(* ===== verification/PullTheorems.v ===== *)
(** * Properties of a pull

    A result that a pull returns, by either protocol, is fenced: its trust is
    checked before anything is decrypted and again after, and it is fresh when it
    is handed out. [pull_trace] ties the log of a pull to the calls it made: each
    event is a successful call on the state the one before left. And an honest
    service is enough for a pull to succeed. *)

From Stdlib Require Import String.
From stdpp Require Import gmap.
From S2P Require Import Prelude Monad Bytes ContractTypes Canonical CanonicalSpec CanonicalParse.
From S2P Require Import CanonicalCodec RecordTypes Paths RecordValidation Digest.
From S2P Require Import IdentityRoundTrip TreeSpec Text Team TeamCrypto TrustBundle TeamLaws.
From S2P Require Import TeamRequestKey Privacy PrivacyTheorems RequestObservation.
From S2P Require Import LookupBundle EncryptedManifest TeamPull PullSample EncryptedTheorems.
Import PullErrors PullEvents.

(** ** Returned computations *)

Lemma state_bind_Returned {S E A B} (m : state_m S E A) (k : A → state_m S E B) s b s' :
  (m ≫= k) s = Returned b s' ↔ ∃ a s1, m s = Returned a s1 ∧ k a s1 = Returned b s'.
Proof. unfold mbind, state_bind. destruct (m s); naive_solver. Qed.

Lemma lift_Returned {S E A} (r : result E A) (s : S) a s' :
  lift_result r s = Returned a s' ↔ r = Ok a ∧ s' = s.
Proof. unfold lift_result. destruct r; naive_solver. Qed.

Lemma lift_map_Returned {S E F A} (f : E → F) (r : result E A) (s : S) a s' :
  lift_result (map_err f r) s = Returned a s' ↔ r = Ok a ∧ s' = s.
Proof. rewrite lift_Returned, map_err_Ok. done. Qed.

Lemma guard_state_Returned {S E A} (c : bool) (e : E) (k : state_m S E A) s a s' :
  (if c then mthrow e else k) s = Returned a s' ↔ c = false ∧ k s = Returned a s'.
Proof. destruct c; naive_solver. Qed.

(** Opens a hypothesis that says what a sequence of steps returned. *)
Ltac steps H :=
  repeat match type of H with
  | (mbind _ _) _ = Returned _ _ =>
    let a := fresh "a" in let s := fresh "st" in let H1 := fresh "Hstep" in
    apply state_bind_Returned in H as (a & s & H1 & H)
  | (if _ then mthrow _ else _) _ = Returned _ _ =>
    let H1 := fresh "Hguard" in apply guard_state_Returned in H as (H1 & H)
  end.

Section laws.
Context `{TeamHost, Blake3HashOk, Blake3, Ed25519Dalek, UrlParser, RuntimeHost, XChaCha20Poly1305, Float64}.
Context {C T K D : Type} `{!FileDigestCache C, !TeamClock K, !CheckpointStore D}.

Abbreviation PS := (PullState C T K D).

(** A bundle the profile's root signed for the profile's scope, fresh at a moment. *)
Definition trusted_at (profile : TeamProfileV1) (b : TrustBundleV1) (now : Z) : Prop :=
  valid_bundle b ∧ bundle_root_key_id b = root_key_id (profile_pinned_root profile) ∧
  verify_strict (root_verifying_key (profile_pinned_root profile)) (bundle_signing_bytes b)
    (bundle_signature b) = true ∧
  bundle_scope b = expected_scope (expected_trust_bundle profile) ∧ fresh_at b now.

Definition tracker_after (b : TrustBundleV1) (t : TrustEpochTracker) : TrustEpochTracker :=
  insert_accepted (bundle_scope b) (state_after (accepted t !! bundle_scope b) b) t.

(** The checkpoint of the tracker is in the file: it was read back after the last
    write, under the lock that was then released. *)
Definition durable (profile : TeamProfileV1) (t : TrustEpochTracker) (d : D) : Prop :=
  ∃ c d1 d2, export_checkpoint t (expected_trust_bundle profile) (profile_pinned_root profile) = Ok (Some c) ∧
    read_checkpoint_if_present d1 = (Ok (Some c), d2) ∧ d = release_checkpoint_lock d2.

(** What an event of the log says happened: the part of the state it is about went
    from its value before to its value after by a successful call with this answer,
    and no other part changed. [answered] is what the service may answer. *)
Inductive pull_step (i : PullInput) (answered : PullEvent → T → T → Prop) : PullEvent → PS → PS → Prop :=
| service_step e t c tr tr' k tk d l : answered e tr tr' →
  pull_step i answered e (mkPull t c tr k tk d l) (mkPull t c tr' k tk d (l ++ [e]))
| clock_step now t c tr k k' tk d l : sample_unix_seconds k = (Ok now, k') →
  pull_step i answered (Sampled now) (mkPull t c tr k tk d l) (mkPull t c tr k' tk d (l ++ [Sampled now]))
| trust_step b now t c tr k tk d l : trusted_at (pull_profile i) b now →
  (∀ a, accepted tk !! bundle_scope b = Some a → may_follow a b) →
  pull_step i answered (AcceptedTrust b now) (mkPull t c tr k tk d l)
    (mkPull t c tr k (tracker_after b tk) d (l ++ [AcceptedTrust b now]))
| persist_step t c tr k tk d d' l :
  persist_trust_checkpoint (pull_profile i) tk d = Returned () d' → durable (pull_profile i) tk d' →
  pull_step i answered (PersistedTrust tk) (mkPull t c tr k tk d l)
    (mkPull t c tr k tk d' (l ++ [PersistedTrust tk]))
| rebuild_step request session t c tr k tk d l :
  build_team_request_key_v1_with_cache (pull_request_input i) t c = Returned request session →
  pull_step i answered (RebuiltRequest t request) (mkPull t c tr k tk d l)
    (mkPull (clock session) (session_cache session) tr k tk d (l ++ [RebuiltRequest t request]))
| runtime_step request t c tr k tk d l :
  verify_request_binding (pull_runtime i) request t = Ok () →
  pull_step i answered (VerifiedRuntime t request) (mkPull t c tr k tk d l)
    (mkPull (S t) c tr k tk d (l ++ [VerifiedRuntime t request]))
| decrypt_step stdout t c tr k tk d l :
  pull_step i answered (Decrypted stdout) (mkPull t c tr k tk d l)
    (mkPull t c tr k tk d (l ++ [Decrypted stdout])).

(** The events of a list happened one after the other, and nothing else did. *)
Inductive pull_trace (i : PullInput) (answered : PullEvent → T → T → Prop) : list PullEvent → PS → PS → Prop :=
| trace_nil s : pull_trace i answered [] s s
| trace_cons e es s1 s2 s3 : pull_step i answered e s1 s2 → pull_trace i answered es s2 s3 →
  pull_trace i answered (e :: es) s1 s3.

Section steps.
Context (i : PullInput) (answered : PullEvent → T → T → Prop).
Abbreviation happened := (pull_trace i answered).

Lemma trace_one e s s' : pull_step i answered e s s' → happened [e] s s'.
Proof. intros. by econstructor; [|constructor]. Qed.

Lemma trace_app es1 es2 s1 s2 s3 : happened es1 s1 s2 → happened es2 s2 s3 → happened (es1 ++ es2) s1 s3.
Proof. induction 1; [done|]. intros. econstructor; eauto. Qed.

Lemma trace_log es s s' : happened es s s' → pull_log s' = pull_log s ++ es.
Proof.
  induction 1 as [s|e es s1 s2 s3 He _ IH]; [by rewrite app_nil_r|].
  rewrite IH. assert (pull_log s2 = pull_log s1 ++ [e]) as -> by by destruct He. by rewrite <- app_assoc.
Qed.

(** The tracker and its file after a list of events that does not touch them. *)
Definition same_trust (s s' : PS) : Prop :=
  pull_tracker s' = pull_tracker s ∧ pull_store s' = pull_store s.

Definition trust_event (e : PullEvent) : bool :=
  match e with AcceptedTrust _ _ | PersistedTrust _ => true | _ => false end.

Lemma trace_same_trust es s s' : happened es s s' → forallb (negb ∘ trust_event) es = true → same_trust s s'.
Proof.
  induction 1 as [s|e es s1 s2 s3 He _ IH]; [done|]. intros [Hn [Ht Hs]%IH]%andb_true_iff.
  destruct He; cbn in *; try done; by split.
Qed.

Lemma verify_trust_Returned b now (s s' : PS) v : TrustBundleV1_wf b →
  verify_trust (pull_profile i) b now s = Returned v s' →
  trusted_at (pull_profile i) b now ∧ v = capability b ∧
  (∀ a, accepted (pull_tracker s) !! bundle_scope b = Some a → may_follow a b) ∧
  pull_tracker s' = tracker_after b (pull_tracker s) ∧ happened [AcceptedTrust b now] s s'.
Proof.
  intros Hw. destruct s as [t c tr k tk d l]. unfold verify_trust. cbn [pull_tracker].
  destruct (verify_trust_bundle _ _ _ _ _) as [v' t'|e t'|] eqn:Hv; [|done..]. intros [= <- <-].
  apply verify_trust_bundle_iff in Hv as (? & ? & ? & ? & ? & ? & ? & -> & ->); [|done].
  assert (trusted_at (pull_profile i) b now) by by split_and!.
  split; [done|]. split; [done|]. split; [done|]. split; [done|]. by apply trace_one, trust_step.
Qed.

Lemma on_transport_Returned {A} (event : A → PullEvent) convert (f : T → result RemoteErrors.RemoteError A * T)
    (s s' : PS) a :
  (∀ t t', f t = (Ok a, t') → answered (event a) t t') →
  on_transport event convert f s = Returned a s' →
  f (pull_transport s) = (Ok a, pull_transport s') ∧ happened [event a] s s'.
Proof.
  intros Hf. destruct s as [t c tr k tk d l]. unfold on_transport. cbn [pull_transport].
  destruct (f tr) as [[a'|e] tr'] eqn:He; [|done]. intros [= -> <-]. split; [done|].
  by apply trace_one, service_step, Hf.
Qed.

Lemma sample_Returned (s s' : PS) now : sample s = Returned now s' → happened [Sampled now] s s'.
Proof.
  destruct s as [t c tr k tk d l]. unfold sample. cbn [pull_clock].
  destruct (sample_unix_seconds k) as [[n|e] k'] eqn:He; [|done]. intros [= -> <-].
  by apply trace_one, clock_step.
Qed.

Lemma verify_runtime_Returned request (s s' : PS) u : verify_runtime (pull_runtime i) request s = Returned u s' →
  happened [VerifiedRuntime (pull_time s) request] s s'.
Proof.
  destruct s as [t c tr k tk d l]. unfold verify_runtime. cbn [pull_time].
  destruct (verify_request_binding _ _ _) as [[]|e] eqn:He; [|done]. intros [= _ <-].
  by apply trace_one, runtime_step.
Qed.
(** * Visit counter service: sharded store, TTL cache and write batching

    A shallow embedding of the Python sources under [app/]:
    - [core/consistent_hash.py]  : the MD5 consistent-hash ring ([ConsistentHash]);
    - [core/redis_manager.py]    : routing of store operations to shards ([RedisManager]);
    - [services/cache_service.py]: the standalone TTL cache ([CacheService]);
    - [services/visit_counter.py]: the counter service with its inline cache and
                                   write buffer ([VisitCounterService]).

    Python dicts are stdpp [gmap]s, Python lists are Rocq lists, timestamps
    ([time.time()]) are rationals [Q], and every exception is an [Err] of the
    result type [res].  Whether a network round trip to a store node succeeds
    (connection or timeout errors) is an input of each store operation. *)

From Stdlib Require Import ZArith QArith Lia Lqa.
From stdpp Require Import base list gmap strings sorting pretty.

Open Scope Z_scope.

(* ------------------------------------------------------------------ *)
(** ** Results and errors *)

(** The exceptions the code can raise on the paths we model. *)
Inductive err :=
  | RingEmpty          (** [raise Exception("Hash ring is empty")] *)
  | ZeroDivision       (** [x % len(self.sorted_keys)] with an empty list *)
  | KeyErr             (** [self.hash_ring[k]] on a missing key *)
  | ValueErr           (** [self.sorted_keys.remove(h)] on a missing value *)
  | NoClient           (** [No Redis client available for node ...] *)
  | ConnFailed.        (** connection or timeout error of a store round trip *)

Inductive res (A : Type) :=
  | Ok (a : A)
  | Err (e : err).
Arguments Ok {A} a.
Arguments Err {A} e.

Definition res_bind {A B} (r : res A) (f : A -> res B) : res B :=
  match r with Ok a => f a | Err e => Err e end.


(* ------------------------------------------------------------------ *)
(** ** MD5, as used by [ConsistentHash._hash] *)

Module MD5.

Definition K : list Z :=
  [3614090360; 3905402710; 606105819; 3250441966; 4118548399; 1200080426;
   2821735955; 4249261313; 1770035416; 2336552879; 4294925233; 2304563134;
   1804603682; 4254626195; 2792965006; 1236535329; 4129170786; 3225465664;
   643717713; 3921069994; 3593408605; 38016083; 3634488961; 3889429448;
   568446438; 3275163606; 4107603335; 1163531501; 2850285829; 4243563512;
   1735328473; 2368359562; 4294588738; 2272392833; 1839030562; 4259657740;
   2763975236; 1272893353; 4139469664; 3200236656; 681279174; 3936430074;
   3572445317; 76029189; 3654602809; 3873151461; 530742520; 3299628645;
   4096336452; 1126891415; 2878612391; 4237533241; 1700485571; 2399980690;
   4293915773; 2240044497; 1873313359; 4264355552; 2734768916; 1309151649;
   4149444226; 3174756917; 718787259; 3951481745].

Definition SH : list Z :=
  [7;12;17;22; 7;12;17;22; 7;12;17;22; 7;12;17;22;
   5;9;14;20; 5;9;14;20; 5;9;14;20; 5;9;14;20;
   4;11;16;23; 4;11;16;23; 4;11;16;23; 4;11;16;23;
   6;10;15;21; 6;10;15;21; 6;10;15;21; 6;10;15;21].

Definition w32 (x : Z) : Z := x mod 2 ^ 32.
Definition lnot32 (x : Z) : Z := Z.lxor x (2 ^ 32 - 1).
Definition rotl (x : Z) (c : Z) : Z :=
  w32 (Z.lor (Z.shiftl x c) (Z.shiftr x (32 - c))).

(** Little-endian 32-bit word [j] of a 64-byte block. *)
Definition word (blk : list Z) (j : nat) : Z :=
  let b k := nth (4 * j + k)%nat blk 0 in
  b 0%nat + b 1%nat * 2 ^ 8 + b 2%nat * 2 ^ 16 + b 3%nat * 2 ^ 24.

Definition step (blk : list Z) (st : Z * Z * Z * Z) (i : nat) : Z * Z * Z * Z :=
  let '(a, b, c, d) := st in
  let '(f, g) :=
    if (i <? 16)%nat then (Z.lor (Z.land b c) (Z.land (lnot32 b) d), i)
    else if (i <? 32)%nat then (Z.lor (Z.land d b) (Z.land (lnot32 d) c), (5 * i + 1) mod 16)%nat
    else if (i <? 48)%nat then (Z.lxor b (Z.lxor c d), (3 * i + 5) mod 16)%nat
    else (Z.lxor c (Z.lor b (lnot32 d)), (7 * i) mod 16)%nat in
  let f' := w32 (f + a + nth i K 0 + word blk g) in
  (d, w32 (b + rotl f' (nth i SH 0)), b, c).

Definition block (st : Z * Z * Z * Z) (blk : list Z) : Z * Z * Z * Z :=
  let '(a, b, c, d) := st in
  let '(a', b', c', d') := fold_left (step blk) (seq 0 64) st in
  (w32 (a + a'), w32 (b + b'), w32 (c + c'), w32 (d + d')).

Fixpoint chunks (fuel : nat) (l : list Z) : list (list Z) :=
  match fuel with
  | O => []
  | Datatypes.S f => match l with [] => [] | _ => firstn 64 l :: chunks f (skipn 64 l) end
  end.

Definition le_bytes (n : nat) (x : Z) : list Z :=
  map (fun k => Z.land (Z.shiftr x (8 * Z.of_nat k)) 255) (seq 0 n).

Definition pad (m : list Z) : list Z :=
  let r := ((length m + 1) mod 64)%nat in
  let z := if (r <=? 56)%nat then (56 - r)%nat else (120 - r)%nat in
  m ++ [128] ++ repeat 0 z ++ le_bytes 8 (8 * Z.of_nat (length m)).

--------------------------------

Which lines above run from the one containing "Module MD5." down to the one containing "1735328473; 2368359562; 4294588738;"? Repeat exactly those, both ends included, and nothing else.

Module MD5.

Definition K : list Z :=
  [3614090360; 3905402710; 606105819; 3250441966; 4118548399; 1200080426;
   2821735955; 4249261313; 1770035416; 2336552879; 4294925233; 2304563134;
   1804603682; 4254626195; 2792965006; 1236535329; 4129170786; 3225465664;
   643717713; 3921069994; 3593408605; 38016083; 3634488961; 3889429448;
   568446438; 3275163606; 4107603335; 1163531501; 2850285829; 4243563512;
   1735328473; 2368359562; 4294588738; 2272392833; 1839030562; 4259657740;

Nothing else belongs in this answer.